* AIM OF THE TASK: To answer, print the line containing "Definition XMEM_BASE : Z" and each line after it in the listing below, exactly as they stand.

* MATERIAL PROVIDED:

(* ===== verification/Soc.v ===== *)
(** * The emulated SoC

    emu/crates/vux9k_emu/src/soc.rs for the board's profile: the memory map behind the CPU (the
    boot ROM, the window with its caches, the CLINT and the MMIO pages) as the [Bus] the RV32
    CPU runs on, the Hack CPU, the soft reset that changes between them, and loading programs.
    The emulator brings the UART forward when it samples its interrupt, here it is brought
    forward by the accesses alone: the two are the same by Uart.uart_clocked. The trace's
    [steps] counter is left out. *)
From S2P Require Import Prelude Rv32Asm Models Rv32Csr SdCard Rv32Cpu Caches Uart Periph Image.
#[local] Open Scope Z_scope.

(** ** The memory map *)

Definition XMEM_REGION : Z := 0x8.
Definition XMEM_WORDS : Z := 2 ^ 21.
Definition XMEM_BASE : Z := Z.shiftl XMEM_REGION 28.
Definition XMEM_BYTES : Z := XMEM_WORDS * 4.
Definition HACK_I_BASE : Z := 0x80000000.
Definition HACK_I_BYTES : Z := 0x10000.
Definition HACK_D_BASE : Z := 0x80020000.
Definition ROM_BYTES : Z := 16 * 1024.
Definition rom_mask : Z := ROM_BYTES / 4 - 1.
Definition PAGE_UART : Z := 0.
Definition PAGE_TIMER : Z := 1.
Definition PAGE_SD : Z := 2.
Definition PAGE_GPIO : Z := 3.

* SOLUTION TO THE PROBLEM:
Definition XMEM_BASE : Z := Z.shiftl XMEM_REGION 28.
Definition XMEM_BYTES : Z := XMEM_WORDS * 4.
Definition HACK_I_BASE : Z := 0x80000000.
Definition HACK_I_BYTES : Z := 0x10000.
Definition HACK_D_BASE : Z := 0x80020000.
Definition ROM_BYTES : Z := 16 * 1024.
Definition rom_mask : Z := ROM_BYTES / 4 - 1.
Definition PAGE_UART : Z := 0.
Definition PAGE_TIMER : Z := 1.
Definition PAGE_SD : Z := 2.
Definition PAGE_GPIO : Z := 3.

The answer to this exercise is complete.